Is it difficult to express your positive or negative feelings openly? Do you find that others often sway you into thinking their way? If this is not okay with you, you may have a common problem called "lack of assertiveness."

What is assertiveness?

Assertiveness is the ability to express your feelings, opinions, beliefs, and needs, openly and honestly, while not violating the personal rights of others. Assertiveness does not in any way mean being aggressive. Aggressive behavior hurts others; assertive behavior respects others.

Assertiveness helps:

Develop your communication skills.

Increase your self-esteem and self-confidence.

Gain the respect of others.

Improve your decision-making ability.

How can I be more assertive with others?

1. Be as specific and clear as possible about what you want, think, and feel. You may use statements such as:

a. "I want..."

b. "I like it when you..."

c. "I don't want you to..."

d. "I have a different opinion, I think..."

2. Be direct. Give your message to the person it is intended, not everyone else except that person.

3. "Own" your message. Use "I" statements to indicate that this is how you feel or think.

4. Ask for feedback. "Am I being clear? How do you see the situation?"

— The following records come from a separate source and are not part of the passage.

Lemma finished_when_all_terminated_witness :
  0 <= 4 /\ 0 < 2 /\ 0 <= 0
  /\ LoadRunner.finished
       (runner
          (acts (map (OnHarness 0)
                   [RunnerHarness.RemoveProcessor 0%nat;
                    RunnerHarness.RemoveProcessor 1%nat;
                    RunnerHarness.RemoveProcessor 2%nat;
                    RunnerHarness.RemoveProcessor 3%nat])
             (fst (run_reactor (Z.to_nat (4 / 2))
                     (fst (start localhost
                             (new_world [[basic; VInt 4; VInt 2; VInt 0]])))))))
     = true.
Proof.
  assert (H0 : 0 <= 4) by (intros H; discriminate H).
  assert (H1 : 0 < 2) by reflexivity.
  assert (H2 : 0 <= 0) by (intros H; discriminate H).
  split; [exact H0|]. split; [exact H1|]. split; [exact H2|].
  exact (proj2 (proj1 (finished_when_all_terminated localhost basic 4 2 0
                         [RunnerHarness.RemoveProcessor 0%nat;
                          RunnerHarness.RemoveProcessor 1%nat;
                          RunnerHarness.RemoveProcessor 2%nat;
                          RunnerHarness.RemoveProcessor 3%nat] H0 H1 H2))
           eq_refl).
Defined.

(** X17 — A quantity smaller than the stagger launches nothing at all: [start]
    schedules no batch, and [finished] holds as soon as [start] returns,
    so [check_loadrunner] shuts the process down at its first run. *)
Theorem quantity_below_stagger_runs_nothing (url : string) (sc : value)
    (q s d : Z) :
  0 <= q < s ->
  let w := fst (start url (new_world [[sc; VInt q; VInt s; VInt d]])) in
  snd (start url (new_world [[sc; VInt q; VInt s; VInt d]])) = None
  /\ delayed w = []
  /\ map RunnerHarness._processors (harnesses w) = [0]
  /\ LoadRunner.finished (runner w) = true
  /\ check_loadrunner (runner w) = [StopListening; ReactorStop].
Proof.
  intros Hq. cbv zeta.
  assert (Hdiv : q / s = 0) by (apply Z.div_small; lia).
  rewrite start_single_plan
    by (lia || (rewrite Hdiv; apply Forall_nil_2)).
  rewrite Hdiv. simpl. done.
Qed.

Lemma quantity_below_stagger_runs_nothing_witness :
  0 <= 50 < 100
  /\ LoadRunner.finished
       (runner (fst (start localhost
                       (new_world [[basic; VInt 50; VInt 100; VInt 0]]))))
     = true.
Proof.
  assert (H : 0 <= 50 < 100) by (split; [intros H; discriminate H|reflexivity]).
  split; [exact H|].
  exact (proj1 (proj2 (proj2 (proj2
           (quantity_below_stagger_runs_nothing localhost basic 50 100 0 H))))).
Defined.

End SchedulerRuns.

(** ** More on the parser *)

Section ParserShape.

Variable int : string -> option Z.
Variable import_module : string -> option (string -> option value).

Lemma parse_plans_spec (plans : list string) :
  forall (acc result : list (list value)),
    parse_plans int import_module plans acc = inr result
    <-> exists entries,
          result = acc ++ entries /\ Forall2 (parsed_entry int import_module) plans entries.
Proof.
  induction plans as [|plan plans IH]; intros acc result; simpl.
  - split.
    + intros [= <-]. exists []. by rewrite app_nil_r.
    + intros (entries & -> & Hf). apply Forall2_nil_inv_l in Hf as ->.
      by rewrite app_nil_r.
  - destruct (map Str.strip (Str.split "," (Str.strip plan)))
      as [|func_name parts] eqn:Hfields.
    { split; [done|]. intros (entries & _ & Hf).
      apply Forall2_cons_inv_l in Hf as (entry & entries' & Hp & _ & _).
      destruct Hp as (f & ps & fn & Hp & _). congruence. }
    destruct (locate_function import_module func_name) as [e|func] eqn:Hloc.
    { split; [done|]. intros (entries & _ & Hf).
      apply Forall2_cons_inv_l in Hf as (entry & entries' & Hp & _ & _).
      destruct Hp as (f & ps & fn & Hp & Hl & _). congruence. }
    rewrite IH. split.
    + intros (entries & -> & Hf).
      exists ((func :: try_int_list_coerce int parts) :: entries).
      rewrite <- app_assoc. split; [done|].
      apply Forall2_cons. split; [|done]. by exists func_name, parts, func.
    + intros (entries & -> & Hf).
      apply Forall2_cons_inv_l in Hf as (entry & entries' & Hp & Hf & ->).
      destruct Hp as (f & ps & fn & Hp & Hl & ->).
      exists entries'. rewrite <- app_assoc. split; [|done].
      simpl. congruence.
Qed.
(** Only the arguments that are not [None] are assigned; a policy code
    that does not validate is skipped. *)
Definition update (self : Group) (name description : option string)
    (privacy_policy subscription_policy : option string)
    (is_managed : option bool) : M Group :=
  let self1 :=
    match name with
    | Some n => set_name self n
    | None => self
    end in
  let self2 :=
    match description with
    | Some d => set_description self1 d
    | None => self1
    end in
  let self3 :=
    match privacy_policy with
    | Some p =>
        if PrivacyPolicy.validate p then set_privacy_policy self2 p
        else self2
    | None => self2
    end in
  let self4 :=
    match subscription_policy with
    | Some p =>
        if SubscriptionPolicy.validate p
        then set_subscription_policy self3 p
        else self3
    | None => self3
    end in
  let self5 :=
    match is_managed with
    | Some b => set_is_managed self4 b
    | None => self4
    end in
  set_group self5 ;;;
  commit ;;;
  ret self5.

(** [cls.query.filter_by(name=name)] *)
Definition filter_by_name (n : string) : Query Group :=
  fun t => filter (fun r => String.eqb (name r) n) (t_group t).

Definition get_by_name (name : string) : M (option Group) :=
  try_except
    (g <- one (filter_by_name name) ;;
     ret (Some g))
    is_NoResultFound
    (fun _ => ret None).

Definition add_member (self : Group) (user : principal) (st : string)
    : M Membership :=
  Membership.create self user st.
(** * failure-test-utils: fault generators and the fault-injecting TCP relay

    A shallow embedding of the Go packages [failuregen]
    (failure_generator.go and the assured failure plan exercised by
    assured_failure_test.go) and [testutil] (tcpproxy.go), followed by the
    properties established about them.

    Conventions.
    - Go's [float32] is IEEE-754 binary32, embedded with the Standard
      Library's [spec_float] at precision 24 and maximal exponent 128, so
      that products are rounded exactly as the hardware rounds them.
    - Go's [int32] and [int] values are integers of [Z]; no arithmetic of the
      modelled code can leave the 32-bit range except the float conversion,
      whose out-of-range result is written out.
    - A Go [error] result is an [option error] ([None] is [nil]).
    - A call that may panic returns a [result].
    - Side effects (the pseudo-random source, sleeping, the relay counters,
      the sockets) are threaded explicitly through a state. *)

From Stdlib Require Import ZArith QArith Lia Bool List.
From Stdlib Require Import Floats.SpecFloat.
From Stdlib Require Strings.Byte.
From Stdlib Require Import Ascii.
From stdpp Require Import gmap strings list.

Open Scope Z_scope.

(** ** Errors, results and the effect monad *)

Definition float32 : Type := spec_float.
(** The three ways the room stage can end well. *)
Lemma hydrate_room_result (state : GameState Account Area)
    (q p' : Player) (w1 w' : World) :
  hydrate_room state q w1 = Ok (p', w') ->
  ((forall id, room q <> RoomId id) /\ p' = q /\ w' = w1)
  \/ (exists id r,
        room q = RoomId id /\ RoomManager state !! id = Some r
        /\ p' = set_room (RoomLive r) q /\ w' = arrive q r w1)
  \/ (exists id ph,
        room q = RoomId id /\ RoomManager state !! id = None
        /\ PlaceholderArea state !! "placeholder" = Some ph
        /\ p' = set_room (RoomLive ph) q
        /\ w' = arrive q ph (record (LogError (invalid_room_message q id)) w1)).
Proof.
  unfold hydrate_room. destruct (room q) as [| id | r] eqn:Hroom.
  1, 3: intros Heq; injection Heq as <- <-; by left.
  destruct (RoomManager state !! id) as [r |] eqn:Hr.
  - rewrite hydrate_room_placed. intros Heq. injection Heq as <- <-.
    right. left. by exists id, r.
  - destruct (PlaceholderArea state !! "placeholder") as [ph |] eqn:Hph;
      [| done].
    rewrite hydrate_room_placed. intros Heq. injection Heq as <- <-.
    right. right. by exists id, ph.
Qed.
(** X21.  The help of a repository does not depend on the order in which
    Go ranges over the map of its options: for two enumerations of the
    same entries, with distinct branches, the text is the same. *)
Theorem repoConfigInfo_order_independent
        (opts opts' : list (string * BugzillaBranchOptions.t)) :
  NoDup (map fst opts) -> Permutation opts opts' ->
  repoConfigInfo BugzillaOptionsWildcard opts = repoConfigInfo BugzillaOptionsWildcard opts'.
Proof.
  intros Hnd Hp. unfold repoConfigInfo.
  rewrite (sortStrings_Permutation _ _ (Permutation_map fst Hp)).
  do 3 f_equal. apply map_ext. intros branch.
  now rewrite (optionsAt_Permutation opts opts' branch Hnd Hp).
Qed.

End HelpOrder.

(* ----------------------------------------------------------------- *)
(** ** The calls of the handlers *)

Section Calls.
Context {ext : Externals} {W : Type} {gc : githubClient W} {bc : bugzillaClient W}.

Lemma gc_GetPullRequest_prim R org repo number :
  gc_GetPullRequest (R:=R) org repo number =
  prim (GetPullRequest org repo number) (GetPullRequestCall org repo number).
Proof. reflexivity. Qed.

Lemma gc_CreateComment_prim R owner repo number body :
  gc_CreateComment (R:=R) owner repo number body =
  prim (CreateComment owner repo number body) (CreateCommentCall owner repo number body).
Proof. reflexivity. Qed.

Lemma comment_prim R e body :
  comment (R:=R) e body =
  prim (CreateComment (event.org e) (event.repo e) (event.number e)
          (FormatResponseRaw (event.body e) (event.htmlUrl e) (event.login e) body))
       (commentCall e body).
Proof. reflexivity. Qed.

Lemma gc_GetIssueLabels_prim R org repo number :
  gc_GetIssueLabels (R:=R) org repo number =
  prim (GetIssueLabels org repo number) (GetIssueLabelsCall org repo number).
Proof. reflexivity. Qed.

Lemma gc_AddLabel_prim R owner repo number label :
  gc_AddLabel (R:=R) owner repo number label =
  prim (AddLabel owner repo number label) (AddLabelCall owner repo number label).
Proof. reflexivity. Qed.

Lemma gc_RemoveLabel_prim R owner repo number label :
  gc_RemoveLabel (R:=R) owner repo number label =
  prim (RemoveLabel owner repo number label) (RemoveLabelCall owner repo number label).
Proof. reflexivity. Qed.

Lemma gc_Query_prim R email : gc_Query (R:=R) email = prim (Query email) (QueryCall email).
Proof. reflexivity. Qed.

Lemma bc_GetBug_prim R id : bc_GetBug (R:=R) id = prim (GetBug id) (GetBugCall id).
Proof. reflexivity. Qed.

Lemma bc_GetExternalBugPRsOnBug_prim R id :
  bc_GetExternalBugPRsOnBug (R:=R) id =
  prim (GetExternalBugPRsOnBug id) (GetExternalBugPRsOnBugCall id).
Proof. reflexivity. Qed.

Lemma bc_UpdateBug_prim R id update :
  bc_UpdateBug (R:=R) id update = prim (UpdateBug id update) (UpdateBugCall id update).
Proof. reflexivity. Qed.

Lemma bc_AddPullRequestAsExternalBug_prim R id org repo num :
  bc_AddPullRequestAsExternalBug (R:=R) id org repo num =
  prim (AddPullRequestAsExternalBug id org repo num)
       (AddPullRequestAsExternalBugCall id org repo num).
Proof. reflexivity. Qed.

Ltac as_prim :=
  rewrite ?comment_prim, ?gc_GetPullRequest_prim, ?gc_CreateComment_prim,
    ?gc_GetIssueLabels_prim, ?gc_AddLabel_prim, ?gc_RemoveLabel_prim, ?gc_Query_prim,
    ?bc_GetBug_prim, ?bc_GetExternalBugPRsOnBug_prim, ?bc_UpdateBug_prim,
    ?bc_AddPullRequestAsExternalBug_prim.

Lemma prim_run R A (f : W -> W * A) (mk : A -> Call) (w : W) :
  prim (R:=R) f mk w = (fst (f w), [mk (snd (f w))], Val (snd (f w))).
Proof. unfold prim. now destruct (f w). Qed.

(** *** Bounds on the number of calls *)

Lemma atMost_ret R A p n (a : A) (w : W) : atMost (R:=R) p n (ret a w).
Proof. unfold atMost, count. simpl. lia. Qed.

Lemma atMost_return R A p n (r : R) (w : W) : atMost (A:=A) p n (return_ r w).
Proof. unfold atMost, count. simpl. lia. Qed.
(** X5. set_nested_dict raises exactly when, going down the path, it
    meets a list where it needs a dict: some beginning of the path
    leads to a list. *)
Theorem set_nested_dict_fails_iff path : forall d key value,
  set_nested_dict d path key value = None
  <-> exists p r l, path = p ++ r /\ value_at d p = Some (PList l).
Proof.
  induction path as [|part path IH]; intros d key value.
  - split; [done|]. intros (p & r & l & Hp & Hl).
    symmetry in Hp. apply app_eq_nil in Hp as [-> _]. done.
  - cbn [set_nested_dict]. destruct (FS.assoc part d) as [[l|cur]|] eqn:Hd.
    + split; [|done]. intros _. exists [part], path, l. split; [done|].
      by rewrite value_at_single.
    + transitivity (set_nested_dict cur path key value = None).
      { by destruct (set_nested_dict cur path key value). }
      rewrite IH. split.
      * intros (p & r & l & -> & Hl). exists (part :: p), r, l. split; [done|].
        destruct p as [|k p]; [done|]. rewrite value_at_cons by done. by rewrite Hd.
      * intros ([|k p] & r & l & Hp & Hl); [done|]. injection Hp as <- ->.
        exists p, r, l. split; [done|]. destruct p as [|k2 p].
        -- rewrite value_at_single, Hd in Hl. done.
        -- rewrite value_at_cons in Hl by done. by rewrite Hd in Hl.
    + transitivity (set_nested_dict [] path key value = None).
      { by destruct (set_nested_dict [] path key value). }
      rewrite IH. split.
      * intros ([|k p] & r & l & _ & Hl); [done|]. by rewrite value_at_nil in Hl.
      * intros ([|k p] & r & l & Hp & Hl); [done|]. injection Hp as <- ->.
        destruct p as [|k2 p].
        -- rewrite value_at_single, Hd in Hl. done.
        -- rewrite value_at_cons in Hl by done. by rewrite Hd in Hl.
Qed.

As you learn to be more assertive, use your new skills "selectively." Pick a situation or two to try out this new approach to communicating with others.

Also remember that it is not just what you say to another person, but what you communicate nonverbally as well, with voice, tone, facial expressions, posture, etc. that matters. Remember that it takes practice to be more assertive, but the rewards can be worth the effort.